Thanks to computer-based music production techniques, we can correct notes played by hand and program rhythms that fall exactly on each beat every time; this is called “quantization.” Quantizing can be performed in real-time by simply delaying notes until the next available time slot, meaning a note coming a little too early will actually play when it is supposed to, and a note coming too late will sound like the next note.

Quantization is a venerable, well-understood feature of music software, and it isn’t new to real-time applications such as games, either– Rez being one of the most prominent examples. The acquiring of targets and firing of weapons in Rez are musical sounds that are played over the top of the level’s track to its beat.

While quantizing like this works great for sounds that can occur every sixteenth note, such as hi-hats or claps, bigger sounds like a bass drum or cymbal crash simply should not occur that fast (except during a fill, possibly). Rez gets around this by placing its large crash sound only when the player has queued up and fired eight successive shots with his or her weapon, timed to eighth notes– meaning the fastest it could ever happen twice in rapid succession is every other whole note. Other games, such as the great Xbox Live Indie Games title Groov, place that type of sound on the player death event, which is also uncommon enough that it works well.

A shortcoming of this approach is that we cannot arrange the pattern of big sounds as well as we might like to for musical reasons. If we quantize too much, such as delaying bass drum sounds to every whole note, the delay between the player’s action and the sound of the note becomes noticeably long, and the “gamey” portion of the experience gets watered down. The first part of the Planck idea, then, was to try and combine instant visual feedback of game events (such as destroying an enemy) with time-delayed reactions that make musical sense.

Planck’s attempt to solve this problem centers around giving instant visual feedback of an enemy being destroyed, but by keeping a “destroyed” version of the enemy in play until the next available note:

1. The player defeats an enemy by shooting at it.

2. The enemy turns black and emits “smoke” for the duration of time it takes to get to the next allowable note.

3. At the instant of the next allowable note, the enemy “explodes,” making its associated sound.

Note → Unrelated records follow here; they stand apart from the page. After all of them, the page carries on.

(* ===== verification/PgQuery.v ===== *)
(** * Reading from PostgreSQL (src/storage/postgres/query.go)

    The store builds SQL texts with numbered placeholders and a list of arguments,
    sends them through the pgx pool, scans the rows and makes pages.  The pool is an
    environment: it answers a text and its arguments with rows, where a row is what
    [Scan] leaves in the destination variables and the error it returns.  Every text
    sent is an entry of the history. *)

From S2P Require Import Prelude Ids Events GoLib GoText Json JsonText GoTime Wire Payload Storage LinkJson Query Trace.

(** ** Values *)

(** Arguments of a statement, and the values of columns. *)
Inductive arg :=
| ATime (t : Z)
| AText (s : string)
| ABytes (b : bytes)
| AInt (z : Z)
| ABool (b : bool)
| AIds (ids : list bytes)
| ANull.

#[global] Instance arg_eq_dec : EqDecision arg.
Proof. solve_decision. Defined.

Definition idBytes (id : id16) : arg := ABytes (array_bytes id).

(** [copy(v.ID[:], b)] into a zero identifier. *)
Definition copy16 (b : bytes) : id16 :=
  default (zero_array 16) (to_array 16 (take 16 b ++ replicate (16 - length b) zero_byte)).

(** ** Conditions *)

Record where_ := mkWhere { wh_parts : list string; wh_args : list arg; wh_base : bool }.
#[global] Instance eta_where : Eta where_ := fun b => mkWhere (wh_parts b) (wh_args b) (wh_base b).

Definition placeholder (k : nat) : string := "$" +:+ Itoa (Z.of_nat k).

Definition newWhere (existingWhere : Z) : where_ := mkWhere [] [] (0 <? existingWhere).
Definition add (s : string) (b : where_) : where_ := b <| wh_parts := wh_parts b ++ [s] |>.
Definition push (values : list arg) (b : where_) : where_ := b <| wh_args := wh_args b ++ values |>.
(** [len(b.args)], and the one before it. *)
Definition last_arg (b : where_) : string := placeholder (length (wh_args b)).
Definition prev_arg (b : where_) : string := placeholder (length (wh_args b) - 1).

Definition eq_ (column : string) (value : arg) (b : where_) : where_ :=
  let b := push [value] b in add (column +:+ "=" +:+ last_arg b) b.
(* ===== verification/PgSqlProofs.v ===== *)
(** * Generated conditions mean what they say

    [represents b P]: whatever arguments follow, the text of the builder [b] is read
    by the reference semantics as conditions that hold exactly of the rows of [P].
    Each operation of the builder adds its own condition to [P]. *)

From S2P Require Import Prelude Ids Events GoLib GoText JsonText Storage Query PgQuery PgSql.

(** ** Texts *)

Definition free (sep : byte) (s : string) : bool := string_forallb (fun c => negb (Ascii.eqb c sep)) s.

Lemma Split_nonempty s sep : Split s sep <> [].
Proof. destruct s as [|c s]; cbn [Split]; [done|]. destruct (Ascii.eqb c sep); [done|]. by destruct (Split s sep). Qed.

Lemma Split_app sep a b : Split (a +:+ String sep b) sep = Split a sep ++ Split b sep.
Proof.
  induction a as [|c a IH].
  - rewrite string_app_nil_l. cbn [Split]. by rewrite Ascii.eqb_refl.
  - rewrite string_app_cons. cbn [Split]. destruct (Ascii.eqb c sep); [by rewrite IH|].
    rewrite IH. pose proof (Split_nonempty a sep). by destruct (Split a sep).
Qed.

Lemma Split_free sep s : free sep s = true -> Split s sep = [s].
Proof.
  induction s as [|c s IH]; [done|]. unfold free. cbn [string_forallb Split]. intros [Hc Hs]%andb_true_iff.
  apply negb_true_iff in Hc. rewrite Hc. by rewrite IH.
Qed.

Lemma free_app sep a b : free sep (a +:+ b) = free sep a && free sep b.
Proof. apply string_forallb_app. Qed.

Lemma cut_byte_app_free sep a b : free sep a = true -> cut_byte sep (a +:+ String sep b) = Some (a, b).
Proof. intros H. apply cut_byte_app. unfold ContainsByte. by apply negb_false_iff. Qed.

Lemma cut_byte_free sep s : free sep s = true -> cut_byte sep s = None.
Proof.
  induction s as [|c s IH]; [done|]. unfold free. cbn [string_forallb cut_byte]. intros [Hc Hs]%andb_true_iff.
  apply negb_true_iff in Hc. rewrite Hc. by rewrite IH.
Qed.

(** *** Placeholders *)

Lemma Itoa_digits k : exists ds, Itoa (Z.of_nat k) = bytes_string ds /\ ds <> [] /\
  Forall (fun c => is_digit c = true) ds /\ digits_value ds = Z.of_nat k.
Proof.
  unfold Itoa, print_int. rewrite (proj2 (Z.ltb_ge (Z.of_nat k) 0)) by lia.
  destruct (print_nat_spec (Z.of_nat k)) as (H1 & H2 & d & more & H3 & _); [lia|].
  exists (print_nat (Z.of_nat k)). split_and!; [done|by rewrite H3|done|done].
Qed.

Lemma read_placeholder_ok k : read_placeholder (placeholder k) = Some k.
Proof.
  unfold placeholder. destruct (Itoa_digits k) as (ds & -> & Hne & HF & HV).
  change ("$" +:+ bytes_string ds) with (String "$" (bytes_string ds)). unfold read_placeholder.
  rewrite String.list_ascii_of_string_of_list_ascii, bool_decide_eq_false_2 by done.
  replace (forallb is_digit ds) with true.
  - cbn [negb orb]. rewrite HV. by rewrite Nat2Z.id.
  - symmetry. apply forallb_forall. intros c Hc%list_elem_of_In. rewrite Forall_forall in HF. by apply HF.
Qed.

Lemma placeholder_free sep k : sep <> "$"%char -> is_digit sep = false -> free sep (placeholder k) = true.
Proof.
  intros Hd Hs. unfold placeholder. rewrite free_app. apply andb_true_iff. split.
  - unfold free. cbn [string_forallb]. apply andb_true_iff. split; [|done]. apply negb_true_iff, Ascii.eqb_neq. congruence.
  - destruct (Itoa_digits k) as (ds & -> & _ & HF & _). induction HF as [|c ds Hc _ IH]; [done|].
    unfold free. cbn [String.string_of_list_ascii string_forallb]. apply andb_true_iff. split; [|exact IH].
    apply negb_true_iff, Ascii.eqb_neq. intros ->. congruence.
Qed.

(** ** Conditions as tokens *)

Definition op_text (o : op) : string := match o with OGe => ">=" | OLt => "<" | OGt => ">" end.

Definition cond_tokens (c : cond) : list string :=
  match c with
  | CEq col k => [col +:+ "=" +:+ placeholder k]
  | CCmp col o k => [col; op_text o; placeholder k]
  | CTuple c1 c2 o k1 k2 =>
      ["(" +:+ c1 +:+ "," +:+ c2 +:+ ")"; op_text o; "(" +:+ placeholder k1 +:+ "," +:+ placeholder k2 +:+ ")"]
  end.

(** Column names that can be told from the syntax around them. *)
Definition col_ok (col : string) : bool :=
  free " " col && free "=" col && free ">" col && free "," col && free ")" col
  && match col with String c _ => negb (Ascii.eqb c "(") | EmptyString => true end.
Definition cond_ok (c : cond) : bool :=
  match c with
  | CEq col _ | CCmp col _ _ => col_ok col
  | CTuple c1 c2 _ _ _ => col_ok c1 && col_ok c2
  end.

Lemma read_list_pair a b : free "," a = true -> free ")" a = true -> free "," b = true -> free ")" b = true ->
  read_list ("(" +:+ a +:+ "," +:+ b +:+ ")") = Some [a; b].
Proof.
  intros H1 H2 H3 H4.
  assert ("(" +:+ a +:+ "," +:+ b +:+ ")" = String "(" ((a +:+ String "," b) +:+ String ")" "")) as ->
    by (by rewrite string_app_assoc).
  unfold read_list. rewrite cut_byte_app_free.
  - rewrite Split_app, !Split_free by done. done.
  - rewrite free_app, H2. unfold free in *. cbn [string_forallb]. by rewrite H4.
Qed.

Lemma read_list_col col : match col with String c _ => negb (Ascii.eqb c "(") | EmptyString => true end = true ->
  read_list col = None.
Proof.
  destruct col as [|c col]; [done|]. intros Hc. unfold read_list. destruct c as [[] [] [] [] [] [] [] []]; done.
Qed.

Lemma read_op_text o : read_op (op_text o) = Some o.
Proof. by destruct o. Qed.

Lemma read_comparison_ok c : cond_ok c = true ->
  match c with
  | CEq col k => read_equality (col +:+ "=" +:+ placeholder k) = Some c
  | CCmp col o k => read_comparison col o (placeholder k) = Some c
  | CTuple c1 c2 o k1 k2 =>
      read_comparison ("(" +:+ c1 +:+ "," +:+ c2 +:+ ")") o ("(" +:+ placeholder k1 +:+ "," +:+ placeholder k2 +:+ ")") = Some c
  end.
Proof.
  unfold cond_ok, col_ok. destruct c as [col k|col o k|c1 c2 o k1 k2]; intros H; bool_cases.
  - unfold read_equality. change ("=" +:+ placeholder k) with (String "=" (placeholder k)).
    rewrite (cut_byte_free ">"), cut_byte_app_free;
      [|done|rewrite free_app; apply andb_true_iff; split; [done|by apply (placeholder_free ">" k)]]. cbn [mbind option_bind]. by rewrite read_placeholder_ok.
  - unfold read_comparison. rewrite read_list_col by done. by rewrite read_placeholder_ok.
  - unfold read_comparison. rewrite !read_list_pair by (first [done | apply placeholder_free; done]).
    by rewrite !read_placeholder_ok.
Qed.

(** Conditions joined by AND. *)
Fixpoint conj_tokens (cs : list cond) : list string :=
  match cs with
  | [] => []
  | [c] => cond_tokens c
  | c :: cs => cond_tokens c ++ "AND" :: conj_tokens cs
  end.

Lemma conj_tokens_app cs cs' : cs <> [] -> cs' <> [] ->
  conj_tokens (cs ++ cs') = conj_tokens cs ++ "AND" :: conj_tokens cs'.
Proof.
  intros Hcs Hcs'. induction cs as [|c cs IH]; [done|]. destruct cs as [|c2 cs].
  - cbn [app]. destruct cs' as [|c' cs']; [done|]. done.
  - cbn [app conj_tokens] in *. rewrite IH by done. by rewrite <- app_assoc.
Qed.

Lemma length_conj_tokens cs : (length cs <= length (conj_tokens cs))%nat.
Proof.
  induction cs as [|c cs IH]; [done|]. destruct cs as [|c2 cs].
  - destruct c; simpl; lia.
  - cbn [conj_tokens] in *. rewrite length_app. cbn [length] in *. destruct c; simpl; lia.
Qed.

This approach allows us to create “patterns” of allowable notes– meaning we are not restricted to simple grids of whole, half, eighth or sixteenth note durations, but a specific trigger sequence as found in a typical electronic beatbox. Using this method, the bass drum in a breakbeat, a synth lead solo, and many other musical sounds can potentially be associated with individual enemies.

I wrote down a detailed specification of this feature and shared it a friend of mine in Los Angeles, who said, “Funny you should mention that– we just had a summer intern who was really interested in music games and who was looking to work on something. Maybe the two of you should get in touch.” This is how I ended up working with Brenton Woodrow, which I’ll get into in the next installment of Planckogenesis.